Magnum P.I. is an American action and crime drama television series developed by Peter M. Lenkov and Eric Guggenheim for CBS. The program is a reboot of the 1980–1988 show of the same name, which was created by Donald P. Bellisario and Glen A. Larson. The series features Jay Hernandez in the titular role of Thomas Magnum, originally made famous by Tom Selleck. Magnum is a private investigator and former Navy SEAL who solves crimes in Hawaii. The remainder of the cast is made up of Perdita Weeks as Juliet Higgins (a role which was gender flipped from Jonathan Higgins in the original series), Zachary Knighton as Orville "Rick" Wright, Stephen Hill as Theodore "T.C." Calvin, Amy Hill as Kumu Tuileta, and Tim Kang as Honolulu Police Department Detective Gordon Katsumoto.

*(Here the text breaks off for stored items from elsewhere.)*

(** * ShortsMind (App.tsx): a shallow embedding of the preview pipeline

    The development follows [src/App.tsx]: the JavaScript string
    primitives the caption extractor relies on, the component state and
    its event handlers (with the asynchronous handlers cut at their
    [await] points), the library of saved concepts, and the audio decode
    step of the voice preview. *)

From Equations Require Import Equations.
From Stdlib Require Import QArith Strings.Byte.
From stdpp Require Import base list numbers strings.

Set Default Proof Using "Type".
Local Open Scope N_scope.

(** ** JavaScript strings

    A JavaScript string is a sequence of UTF-16 code units.  All the
    string primitives used by [App.tsx] ([split], [includes], [trim],
    [replace], [join]) work on code units, so a string is a list of
    them. *)

Module JS.

Abbreviation JSString := (list N).

(** ASCII literals, for readable examples. *)
Definition lit (s : string) : JSString :=
  (λ a, N.of_nat (Ascii.nat_of_ascii a)) <$> String.list_ascii_of_string s.

Definition isEmpty (s : JSString) : bool :=
  match s with [] => true | _ :: _ => false end.

(** Truthiness of a string: [Boolean(s)], [!s], [if (s)]. *)
Definition truthy (s : JSString) : bool := negb (isEmpty s).

Fixpoint startsWith (p s : JSString) : bool :=
  match p, s with
  | [], _ => true
  | _ :: _, [] => false
  | a :: p', b :: s' => (a =? b) && startsWith p' s'
  end.

(** [String.prototype.indexOf]: position of the first occurrence. *)
Fixpoint indexOf (sep s : JSString) : option nat :=
  if startsWith sep s then Some 0%nat
  else match s with
       | [] => None
       | _ :: t => S <$> indexOf sep t
       end.

(** [String.prototype.includes]. *)
Definition includes (sep s : JSString) : bool :=
  match indexOf sep s with Some _ => true | None => false end.

(** [String.prototype.split] with a string separator: the loop of the
    language specification, which repeatedly looks for the next
    occurrence of the separator, starting from the end of the previous
    one, and pushes the text in between; the text after the last
    occurrence is pushed at the end.  An empty separator splits into
    single code units.  In the third clause the separator was found at
    [j] in [x :: s'], so the text after it, [drop (j + length (c ::
    sep')) (x :: s')], is [drop (j + length sep') s']. *)
Equations? split (sep s : JSString) : list JSString by wf (length s) lt :=
  split [] s := (λ c, [c]) <$> s;
  split (c :: sep') [] := [[]];
  split (c :: sep') (x :: s') with indexOf (c :: sep') (x :: s') := {
    | Some j => take j (x :: s') :: split (c :: sep') (drop (j + length sep') s');
    | None => [x :: s'] }.
Proof. rewrite length_drop. simpl. lia. Qed.

(** [Array.prototype.join]. *)
Fixpoint join (sep : JSString) (parts : list JSString) : JSString :=
  match parts with
  | [] => []
  | [x] => x
  | x :: rest => x ++ sep ++ join sep rest
  end.

(** White space and line terminators, the code units [trim] removes. *)
Definition isWhiteSpace (c : N) : bool :=
  (c =? 0x09) || (c =? 0x0A) || (c =? 0x0B) || (c =? 0x0C) || (c =? 0x0D)
  || (c =? 0x20) || (c =? 0xA0) || (c =? 0x1680)
  || ((0x2000 <=? c) && (c <=? 0x200A))
  || (c =? 0x2028) || (c =? 0x2029) || (c =? 0x202F) || (c =? 0x205F)
  || (c =? 0x3000) || (c =? 0xFEFF).

Fixpoint trimStart (s : JSString) : JSString :=
  match s with
  | [] => []
  | c :: r => if isWhiteSpace c then trimStart r else s
  end.

Definition trimEnd (s : JSString) : JSString := reverse (trimStart (reverse s)).

(** [String.prototype.trim]. *)
Definition trim (s : JSString) : JSString := trimEnd (trimStart s).

(** [c] is a contiguous part of [s]. *)
Definition infix (c s : JSString) : Prop := ∃ a b, s = a ++ c ++ b.



End JS.

(** ** The component: data model, state and handlers *)

Module App.
Import JS.

(** *** Types ([types.ts] and the [SavedConcept] interface) *)

Inductive ContentCategory := QUOTES | SELF_IMPROVEMENT.

Inductive VisualMode := REALISTIC | ANIMATION | OIL_PAINTING | ORIENTAL_PAINTING.

Record VisualScene := {
  sceneNumber : Z;
  description : JSString;
  prompt : JSString }.

Record ShortsConcept := {
  id : JSString;
  title : JSString;
  hook : JSString;
  detailedScript : JSString;
  visualScenes : list VisualScene;
  visualStyle : JSString;
  targetAudience : JSString;
  personalizedReason : JSString }.

(** [interface SavedConcept extends ShortsConcept]: the concept's own
    fields, then [savedAt] and [category] (here [savedCategory], since
    [category] names the component's state variable). *)
Record SavedConcept := {
  concept : ShortsConcept;
  savedAt : Z;
  savedCategory : ContentCategory }.

(** The two voices passed to [generateSpeech]. *)
Inductive Voice := Kore | Puck.

(** An [AudioContext] object: [ctxId] is its identity (the number of
    contexts constructed before it), [sampleRate] its only option. *)
Record AudioContext := {
  ctxId : nat;
  sampleRate : N }.

(** *** Component state: the [useState] variables and the one [useRef] *)

Record State := {
  category : ContentCategory;
  visualMode : VisualMode;
  philosopherName : JSString;
  keywords : JSString;
  loading : bool;
  concepts : list ShortsConcept;
  selectedConcept : option ShortsConcept;
  previewImage : option JSString;
  imageLoading : bool;
  audioLoading : bool;
  savedConcepts : list SavedConcept;
  showSaved : bool;
  audioContextRef : option AudioContext }.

The first season premiered on September 24, 2018, and ran until April 1, 2019. A second season was split into two parts, with the first airing from September 27, 2019, to January 31, 2020, before continuing on April 10, 2020, and ultimately concluding on May 8, 2020. Season three was delayed as a result of the COVID-19 pandemic. As a result, it had a reduced episode count. It began broadcasting on December 4, 2020, and its finale aired on May 7, 2021. The penultimate season transmitted from October 1, 2021 – May 6, 2022. Despite Magnum P.I. being a top-25 rated series, CBS cancelled the show six days later as a cost-cutting measure. Following negotiations with the studio, NBC picked the program up for an additional 20 episodes to be split over two seasons. They later made the decision to market the order as a two-part fifth and final season rather than a 10-episode fifth and sixth seasons, so that the studio wouldn't have to pay the actors a higher salary, which would be required if it was called a sixth season. Part 1 was broadcast from February 19 to April 23, 2023. Two months later, NBC cancelled the series as the performers' contracts were set to expire and they were unsure when production would continue as a result of the 2023 Writers Guild of America strike. The second part began airing on October 4, 2023, and concluded with a two-hour finale on January 3, 2024.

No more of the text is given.